New Algorithm Automatically Selects Images of Molecules for 'Crystallization in Silico'

Computer scientists and biologists at the Department of Energy's Lawrence Berkeley National Laboratory have developed software that can select tens of thousands of high-quality images of biological molecules from electron microgaphs, rapidly and automatically, with accuracy approaching that of experienced human analysts.

The new algorithm, described as "particle picking by segmentation," promises to greatly increase the speed and power of methods for determining biological structures at high resolution, based on data from electron microscopy.

When what's needed is a high-resolution structure of a large and complicated biological molecule -- a ribosome, say, which combines protein and RNA, or a membrane protein that readily falls apart in water and is hard to crystallize -- biologists often turn to cryo-electron microscopy (cryo-EM) to perform single-particle reconstruction.

Understanding structure is often the key to devising antibiotics and other therapies that can interfere with unwanted biological activity -- for example, the ability of infectious bacteria to synthesize proteins can be wrecked by jamming their ribosomes, if the ribosome structure is known in detail. Single-particle reconstruction with cryo-EM holds the promise of providing many high-resolution structures which may be difficult or impossible to obtain otherwise.
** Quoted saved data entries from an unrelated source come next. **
(* ===== verification/FilesystemProofs.v ===== *)
(** Theorems on [files/filesystem.py]: downloads write a prefix of the body
    within the limit and all of it on success, responses are always closed, and
    uploads send one request for a confined path. *)

From Stdlib Require Import Ascii String ZArith Lia.
From stdpp Require Import base option list strings sets.
From S2P Require Import Prelude Json IpAddress PyText Models Http Paths Filesystem.

#[local] Open Scope Z_scope.

(** ** Writing to a destination *)

Section download.
Context {T : Type} (send : request → M T response) (close : response → M T ())
  (invalidate : option nat → option nat → M T ()) (dest_write : bytes → M T (option Z))
  (contents : T → bytes).

(** A destination that accepted as many bytes as it says, and none when it
    raises or returns [None]. *)
Definition honest_write : Prop := ∀ b t,
  match dest_write b t with
  | (Ret (Some n), t') => contents t' = contents t ++ take (Z.to_nat n) b
  | (Ret None, t') | (Raise _, t') => contents t' = contents t
  | (NoFuel, _) => False
  end.
Hypothesis honest : honest_write.

Lemma write_all_loop_spec fuel content written t o t' :
  0 ≤ written ≤ Z.of_nat (length content) →
  (length content - Z.to_nat written ≤ fuel)%nat →
  write_all_loop dest_write fuel content written t = (o, t') →
  ∃ k : nat,
    contents t' = contents t ++ take k (drop (Z.to_nat written) content) ∧
    match o with
    | Ret n => n = Z.of_nat (length content) ∧ (length content - Z.to_nat written ≤ k)%nat
    | Raise _ => True
    | NoFuel => False
    end.
Proof.
  revert written t. induction fuel as [|fuel IH]; intros written t Hw Hf; cbn [write_all_loop].
  - rewrite (proj2 (Z.ltb_ge _ _)) by lia. intros [= <- <-]. exists 0%nat.
    rewrite take_0, app_nil_r. split; [done|lia].
  - destruct (written <? Z.of_nat (length content)) eqn:E; bool_prop.
    2: { intros [= <- <-]. exists 0%nat. rewrite take_0, app_nil_r. split; [done|lia]. }
    unfold mbind, M_bind. pose proof (honest (drop (Z.to_nat written) content) t) as Hd.
    destruct (dest_write _ t) as [[[n|]|e|] t1]; [| | |done].
    2,3: intros [= <- <-]; exists 0%nat; rewrite take_0, app_nil_r; done.
    destruct (n <=? 0) eqn:E1; bool_prop.
    { intros [= <- <-]. eauto. }
    destruct (Z.of_nat (length content) - written <? n) eqn:E2; bool_prop.
    { intros [= <- <-]. eauto. }
    intros (k & Hk & Ho)%IH; [|lia..]. exists (Z.to_nat n + k)%nat.
    rewrite Hk, Hd, <-app_assoc. split.
    + f_equal. rewrite <-take_take_drop, drop_drop. do 3 f_equal. lia.
    + destruct o; [|done|done]. lia.
Qed.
Instead of trying to coax molecules to arrange themselves in a repeating crystalline structure, as is necessary for x-ray crystallography, cryo-EM uses individual molecules frozen in random orientations. Capturing two-dimensional images of the molecule from many different angles allows powerful computers to recreate the structure in three dimensions, a process molecular biologist Robert Glaeser of Berkeley Lab's Physical Biosciences and Life Sciences Divisions, who is also a professor of biochemistry and molecular biology at the University of California at Berkeley, calls "crystallization in silico."

"In theory, you need twice as many particles as the molecular weight of what you want to image," explains Umesh Adiga, a member of Glaeser's laboratory and a staff scientist in the Physical Biosciences Division. Molecular weight roughly corresponds to the number of atoms in the molecule. "So for a molecule with half a million atoms, you need a million particle images -- thousands for each orientation."

These must be chosen from many millions of candidates, and each must show the whole particle and nothing but the particle. A typical micrograph may show fifteen hundred or more particles, but picking them out isn't easy. The microscope's electron beam has to be kept at low power to prevent radiation damage, so the signal-to-noise ratio is low and the particles are barely perceptible shapes in a field of gray.

Automatic particle-picking methods have been devised to meet this challenge, but until now even the best yield more than 30 percent false positives -- either poor-quality images of particles or something else altogether, like debris or background noise. Therefore "a human still has to go through them and pick out the good ones," Adiga says.

Adiga and his colleagues decided that concentrating too much attention on the particle itself in the early stages of picking -- for example, approximating its shape and creating a template into which real images are forced to fit, a process common to all previous automatic methods -- simply added to the difficulty. "We decided that if there's noise, there's noise, so at first let's not deal with the particle but with the noise," he says. "If the particle is the foreground, we deal with the background."

By first establishing the average gray-scale range of the particles of interest, contrast can be maintained while the fine texture of the background is smoothed out. The smoothed-out background is then subtracted.

The next steps involve a procedure called segmentation, developed by Adiga and his colleagues. After the background is subtracted, the micrograph is rendered in high contrast. Only shapes of a certain size and brightness are retained; all the rest are thrown away in a step called binarization, or thresholding. "You need not know how the particle looks before you set out to pick good images of it, only how big it is," says Adiga.

The thresholding procedure is iterative, but eventually the processed high-contrast particle images can be matched unambiguously with their originals in the more highly detailed, low-contrast micrograph. Some images may still remain problematic -- for example, some particles may be so close together they appear to be touching; in these cases, an additional procedure called "pinch-off" separates candidates that aren't actually connected and discards those that are. Boxes are drawn around the final picks and their image quality is enhanced by an operation called "shrink-wrapping."

If a portion of an adjacent particle protrudes into the box, it is automatically discarded and replaced with a pattern textured like the rest of the background. At this end stage of the procedure -- although not at the beginning -- it may be advantageous to use templates (which include shape information about the particle) to refine identifications.

Scores of micrographs are needed to supply the hundreds of thousands of particles in a typical large-molecule reconstruction, but a program user needs to set parameters like particle size and gray-scale range only once, on a single micrograph. Thereafter the program runs on its own, sorting through each micrograph in about ten minutes.

Adiga and his colleagues tested the new algorithm by using it to pick images from among over 130,000 ribosome particles in 55 micrographs provided by the Wadsworth Center of the New York State Department of Health in Albany. Adiga separately inspected the 55 micrographs by eye and "manually" selected particles, well over 80 percent of which turned out to be the same as those picked by the program. Fewer than 10 percent of the images chosen by the program were false positives.